Nrf2 activation in myeloid cells and endothelial cells differentially mitigates sickle cell disease pathology in mice.

Sickle cell disease (SCD) is caused by a monogenic mutation of the β-globin gene and affects millions of people worldwide. SCD is associated with sustained hemolytic anemia, vasoocclusion, ischemia-reperfusion injury, oxidative tissue damage, inflammatory cell activation, and systemic endothelial dysfunction. The transcription factor Nrf2 coordinates the expression of a wide variety of genes encoding antioxidant, detoxification, and metabolic enzymes. Nrf2 participates in suppressing proinflammatory cytokines and organ protection in SCD. However, little is known regarding the mechanisms by which Nrf2 ameliorates SCD pathology or how some cells respond to Nrf2 stimuli to alleviate SCD pathology. Here, we asked whether monocytes/granulocytes and/or endothelial cells are particularly critical in alleviating the pathology of SCD. By targeting these cells with a Cre recombinase system, we generated SCD::Keap1F/F::LysM-Cre and Tie1-Cre mice with constitutive Nrf2 activation in monocytes/granulocytes and endothelial cells, respectively.
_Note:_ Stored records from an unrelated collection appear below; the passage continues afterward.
(** * Skill gap analyzer: the resume parser and the gap analysis

    A shallow embedding of [app/resume_parser.py], [app/gemini_service.py]
    and the tips loop of [app/main.py], followed by the properties of the
    gap classification, the proficiency estimator, the skill extractor
    and the advice loop.

    Conventions of the embedding:
    - a Python [str] is a [string]; [str.lower], [str.strip] and
      [str.replace] are library methods and are taken through the class
      [PyStr] (an ASCII instance is given for running the code);
    - a Python [dict] is an association list in insertion order whose keys
      are pairwise distinct ([dict_wf]); [dict_set] overwrites in place or
      appends, as assignment [d[k] = v] does;
    - a Python [set] of strings is a [gset string]: its iteration order is
      unspecified, [list(s)] is [elements s];
    - exceptions are values of [PyExn], named after the statement that
      raises them; code that can raise returns [PyExn + A];
    - the Gemini client is a collaborator acting on an abstract world; the
      calls made through it are recorded in a log next to the world. *)

From Stdlib Require Import ZArith String Ascii List Lia.
From stdpp Require Import base list strings gmap.

Open Scope string_scope.
Open Scope list_scope.
Open Scope Z_scope.

(** ** Python values *)

(** The exceptions the program meets, one constructor for each place that
    raises. *)
Inductive PyExn : Type :=
| LibraryError (msg : string)
    (* raised inside a library: PyPDF2, python-docx, open/read, the Gemini
       client, json.loads *)
| UnsupportedFormat (suffix : string)
    (* ValueError(f"Unsupported file format: {suffix}"), extract_text *)
| ExtractionError (file_path : string) (cause : string).
    (* ValueError(f"Error extracting text from {file_path}: {str(e)}"),
       parse_resume *)

(** [str(e)] *)
Definition str (e : PyExn) : string :=
  match e with
  | LibraryError msg => msg
  | UnsupportedFormat suffix => "Unsupported file format: " +:+ suffix
  | ExtractionError file_path cause =>
      "Error extracting text from " +:+ file_path +:+ ": " +:+ cause
  end.

(** ["\n"] *)
Definition newline : string := String (ascii_of_nat 10) EmptyString.

(** The string methods of the Python runtime used by the program. *)
Class PyStr : Type := {
  lower : string → string;                      (* s.lower() *)
  strip : string → string;                      (* s.strip() *)
  replace : string → string → string → string   (* s.replace(old, new) *)
}.
(** [int(text)] by the grammar of ASCII integer literals: the value for a
    text that the grammar accepts.  It is what Python does for an ASCII
    text that is short enough for the limit on the digits of an integer
    text ([sys.get_int_max_str_digits], never applied up to 640 digits)
    not to matter; a text with other characters goes through the Unicode
    database first, which is not modelled. *)
Definition int_of (text : string) : option Z :=
  let '(neg, body) := sign (strip (String.list_ascii_of_string text)) in
  match digitpart body with
  | Some (ds, []) =>
      let n := Z.of_N (digits_value ds) in
      Some (if neg then - n else n)
  | _ => None
  end.

(** The texts on which [int_of] is [int]: ASCII, of at most 640
    characters. *)
Definition short_ascii (text : string) : bool :=
  is_ascii text && (String.length text <=? 640)%nat.

(** [type(field_value)] for the values a settings record holds here:
    strings, booleans and integers. *)
Inductive ftype := Tstr | Tbool | Tint.

Definition type_of (v : jvalue) : ftype :=
  match v with
  | JStr _ => Tstr
  | JBool _ => Tbool
  | JNum _ => Tint
  end.

(** The dialog: the line edit (by its text) and the type kept for each
    field, the settings files, the information boxes shown, and whether
    the dialog was accepted. *)
Record State := {
  widgets : list (string * (string * ftype));
  files : gmap string record;
  boxes : nat;
  accepted : bool
}.

#[export] Instance ftype_eq_dec : EqDecision ftype.
Proof. solve_decision. Defined.

(** [d.update(other)] *)
Definition dict_update (d other : record) : record :=
  foldl (λ acc p, dict_set p.1 p.2 acc) d other.

Section WithSettings.
(** [SETTINGS] and [SETTING_FILENAME] of vnpy/trader/setting.py, which is
    not among the sources. *)
Variable SETTINGS : record.
Variable SETTING_FILENAME : string.

(** The settings the dialog shows: the defaults, updated with the file. *)
Definition shown_settings (fs : gmap string record) : record :=
  dict_update SETTINGS (load_json SETTING_FILENAME fs).

(** [GlobalDialog.init_ui]: one line edit per setting, showing its [str]. *)
Definition init_ui : Exec State unit :=
  let* s := get in
  for_each (shown_settings (files s)) (λ '(field_name, field_value),
    modify (λ s, {| widgets := dict_set field_name (jstr field_value, type_of field_value)
                                        (widgets s);
                    files := files s; boxes := boxes s; accepted := accepted s |})).

Definition open_dialog (fs : gmap string record) : State :=
  (init_ui {| widgets := []; files := fs; boxes := 0; accepted := false |}).2.

(** [field_type(value_text)], with the test for [bool] before it. *)
Definition convert (field_type : ftype) (value_text : string) : Exec State jvalue :=
  match field_type with
  | Tbool => if String.eqb value_text "True" then ret (JBool true) else ret (JBool false)
  | Tstr => ret (JStr value_text)
  | Tint =>
      match int_of value_text with
      | Some z => ret (JNum z)
      | None => raise (ValueError value_text)
      end
  end.

(** The loop of [update_setting]; [settings] is the record built so far. *)
Fixpoint update_loop (ws : list (string * (string * ftype))) (settings : record)
    : Exec State record :=
  match ws with
  | [] => ret settings
  | (field_name, (value_text, field_type)) :: ws' =>
      let* field_value := convert field_type value_text in
      update_loop ws' (dict_set field_name field_value settings)
  end.
Lemma re_search_needs c lo hi greedy p s :
  In (Chars c lo hi greedy) p -> 1 <= lo ->
  has c s = false -> re_search p s = None.
Proof.
  intros Hin Hlo Hs. unfold re_search.
  destruct (search_from p s 0) as [sp|] eqn:E; [|reflexivity].
  apply search_from_some in E. destruct E as [j E].
  pose proof (run_needs _ _ _ _ _ _ _ _ _ E Hin Hlo) as H.
  apply has_drop in H. congruence.
Qed.

Ltac find_node :=
  cbn [app In lit grp number];
  repeat (first [left; reflexivity | right]).

(** A line without a digit or a comma falls through every tier. *)
Lemma cascade_without_numbers line :
  has digit_or_comma line = false -> cascade tiers line = Pass.
Proof.
  intros H. unfold tiers. cbn [cascade].
  unfold tier_general, tier_express, tier_express_alt, tier_legacy.
  rewrite (re_match_needs digit_or_comma 1 None true general_pattern);
    [| unfold general_pattern; find_node | lia | exact H].
  rewrite (re_match_needs digit_or_comma 1 None true express_fuel_pattern);
    [| unfold express_fuel_pattern; find_node | lia | exact H].
  rewrite (re_match_needs digit_or_comma 1 None true express_alt_pattern);
    [| unfold express_alt_pattern; find_node | lia | exact H].
  rewrite (re_search_needs digit_or_comma 1 None true legacy_fuel_pattern);
    [| unfold legacy_fuel_pattern; find_node | lia | exact H].
  reflexivity.
Qed.

Lemma has_lstrip c : forall s, has c (lstrip s) = true -> has c s = true.
Proof.
  induction s as [|a s IH]; intros H; [exact H|].
  cbn in H. destruct (is_space a); [|exact H].
  cbn. rewrite (IH H). apply orb_true_r.
Qed.

Lemma has_rstrip c : forall s, has c (rstrip s) = true -> has c s = true.
Proof.
  induction s as [|a s IH]; intros H; [exact H|].
  cbn in H. destruct (rstrip s) as [|b r].
  - destruct (is_space a); [discriminate|]. cbn in H.
    rewrite orb_false_r in H. cbn. now rewrite H.
  - cbn [has] in H. apply orb_true_iff in H. cbn [has].
    destruct H as [H | H]; [now rewrite H|].
    rewrite (IH H). apply orb_true_r.
Qed.
(** * Sessions, step-up login and the freshness check

    A shallow embedding of the authentication core of the starter:
    - the drizzle schema ([users], [passwords], [sessions], [verification]),
    - [app/utils/auth.server.ts] ([getUserId], [logout], [login], [signup],
      [verifyUserPassword]),
    - [app/utils/login.server.ts] ([handleNewSession], [handleVerification],
      [shouldRequestTwoFA]).

    Time is the number of milliseconds since the epoch, as [Date.now()]
    gives it; every clock reading and every generated uuid is an explicit
    argument of the function that asks for it.  The store is passed in and
    out explicitly.  [throw] is the [Thrown] outcome. *)

From stdpp Require Import base numbers strings list gmap.

Local Open Scope Z_scope.

(** ** JavaScript values held in a cookie session *)

Inductive JsValue :=
| JsString (s : string)
| JsNumber (n : Z)
| JsBool (b : bool)
| JsDate (t : Z).

Global Instance JsValue_eq_dec : EqDecision JsValue.
Proof. solve_decision. Defined.

(** [if (v)] on a value that is present. *)
Definition truthy (v : JsValue) : bool :=
  match v with
  | JsString s => negb (String.eqb s "")
  | JsNumber n => negb (n =? 0)
  | JsBool b => b
  | JsDate _ => true
  end.

(** [if (x)] where [x] may be [undefined]. *)
Definition truthy_opt (o : option JsValue) : bool :=
  match o with
  | Some v => truthy v
  | None => false
  end.

(** The data of a cookie session: [session.get], [session.set] and
    [session.has] are lookup, insert and definedness on this map. *)
Abbreviation SessionData := (gmap string JsValue).

Definition session_get (s : SessionData) (key : string) : option JsValue :=
  s !! key.
Definition session_set (s : SessionData) (key : string) (v : JsValue)
  : SessionData := <[key := v]> s.
Definition session_has (s : SessionData) (key : string) : bool :=
  bool_decide (is_Some (s !! key)).

(** ** Requests, responses and the two cookie session storages *)

Inductive CookieName := AuthCookie | VerifyCookie.

Global Instance CookieName_eq_dec : EqDecision CookieName.
Proof. solve_decision. Defined.

(** A [set-cookie] header written by [commitSession] carries the session
    data and the optional [expires]; the one written by [destroySession]
    carries no data. *)
Inductive Header :=
| SetCookie (c : CookieName) (payload : option SessionData)
            (expires : option Z)
| OtherHeader (name value : string).

Record Request := mkRequest {
  url : string;
  authCookie : option SessionData;
  verifyCookie : option SessionData
}.

(** [storage.getSession(request.headers.get("cookie"))]: the data of the
    storage's cookie, or an empty session when the request has none. *)
Definition getSession (c : CookieName) (request : Request) : SessionData :=
  match c with
  | AuthCookie => default ∅ (authCookie request)
  | VerifyCookie => default ∅ (verifyCookie request)
  end.

(** [storage.getSession()] *)
Definition getSession_fresh : SessionData := ∅.
(** * Star: a shallow embedding of the request router

    The development follows the three source files of the package:
    [converters.py] (the converter table), [utils.py] ([render]) and
    [__init__.py] (the [Star] class: route registration, request
    dispatch, query-string parsing, response emission).

    Python values are embedded as follows.
    - [str] is [string]: the characters are the 256 8-bit ones, read
      as the code points 0 to 255, which is how [http.server] decodes
      the request line.  The character classes of [re] and the test
      of identifiers are those of Python on these characters.
    - An insertion-ordered [dict] with string keys is an association
      list ([dict]); assignment to an existing key keeps its position.
    - A computation that may raise is a [result]; the exceptions that the
      code can raise are the constructors of [exn].  Library behaviour
      that this development does not describe (a regular-expression
      construct outside the fragment of [Re], floating point) is the
      third outcome [OutOfModel]; none of the properties proved below
      rests on it.
    - The effects of a request (what is sent on the connection, the
      call of the view function, the class attribute [Request.args])
      are threaded through a state and exception monad [M]. *)

From Stdlib Require Import String Ascii List ZArith Bool Lia Arith.
Import ListNotations.

Local Open Scope list_scope.
Local Open Scope string_scope.

Set Implicit Arguments.

(** ** Exceptions and results *)

Inductive re_error_kind : Type :=
| RedefinitionOfGroupName (name : string)
| BadCharacterInGroupName (name : string)
| MissingGroupName.

Inductive exn : Type :=
| ValueError (msg : string)
| KeyError (key : string)
| IndexError (msg : string)
| re_error (kind : re_error_kind)
| OSError (filename : string)
| BaseException.

Inductive result (A : Type) : Type :=
| Ok (a : A)
| Raise (e : exn)
| OutOfModel.

Arguments Ok {A} a.
Arguments Raise {A} e.
Arguments OutOfModel {A}.

Definition rbind {A B : Type} (r : result A) (k : A -> result B) : result B :=
  match r with
  | Ok a => k a
  | Raise e => Raise e
  | OutOfModel => OutOfModel
  end.

Declare Scope result_scope.
Delimit Scope result_scope with result.
Notation "x <- c ;; k" := (rbind c (fun x => k))
  (at level 61, c at next level, right associativity) : result_scope.
Notation "' pat <- c ;; k" := (rbind c (fun x => match x with pat => k end))
  (at level 61, pat pattern, c at next level, right associativity) : result_scope.

(** [[f(x) for x in l]]: elements are evaluated left to right and the
    first exception ends the comprehension. *)
Fixpoint rmap {A B : Type} (f : A -> result B) (l : list A) : result (list B) :=
  match l with
  | [] => Ok []
  | x :: l' => (y <- f x ;; ys <- rmap f l' ;; Ok (y :: ys))%result
  end.

(** ** Python strings *)

Module PyStr.

(** [c in s] for a one-character [c]. *)
Fixpoint contains (c : ascii) (s : string) : bool :=
  match s with
  | EmptyString => false
  | String a s' => Ascii.eqb a c || contains c s'
  end.

(** [s.rstrip(c)] for a one-character [c]: every trailing [c] goes. *)
Fixpoint rstrip (c : ascii) (s : string) : string :=
  match s with
  | EmptyString => EmptyString
  | String a s' =>
      match rstrip c s' with
      | EmptyString => if Ascii.eqb a c then EmptyString else String a EmptyString
      | r => String a r
      end
  end.

(** [s.split(sep)] for a one-character [sep]; the list is never empty. *)
Fixpoint split (sep : ascii) (s : string) : list string :=
  match s with
  | EmptyString => [EmptyString]
  | String a s' =>
      if Ascii.eqb a sep then EmptyString :: split sep s'
      else match split sep s' with
           | h :: t => String a h :: t
           | [] => [String a EmptyString]
           end
  end.

(** [l[i]], raising [IndexError] out of range. *)
Definition index {A : Type} (l : list A) (i : nat) : result A :=
  match nth_error l i with
  | Some x => Ok x
  | None => Raise (IndexError "list index out of range")
  end.

(** [s[0]]: the one-character string at position 0. *)
Definition first_char (s : string) : result string :=
  match s with
  | EmptyString => Raise (IndexError "string index out of range")
  | String a _ => Ok (String a EmptyString)
  end.

Definition is_lower (a : ascii) : bool :=
  let n := nat_of_ascii a in (97 <=? n)%nat && (n <=? 122)%nat.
Analyses of SCD::Keap1F/F::LysM-Cre and SCD::Keap1F/F::Tie1-Cre mice revealed significantly reduced inflammation, along with decreased white blood cell counts and lower Tnfα and Il1β expression in the lungs. Notably, SCD::Keap1F/F::LysM-Cre mice exhibited reduced heme distribution in the liver, consistent with a decrease in the damaged areas. Vascular function in SCD::Keap1F/F::Tie1-Cre mice was significantly improved, with a 50% decrease in vascular leakage and low expression of the adhesion molecules Vcam1 and P-selectin. Thus, Nrf2 activation in monocytes/granulocytes and endothelial cells contributes differentially and cooperatively to the improvement of SCD pathology.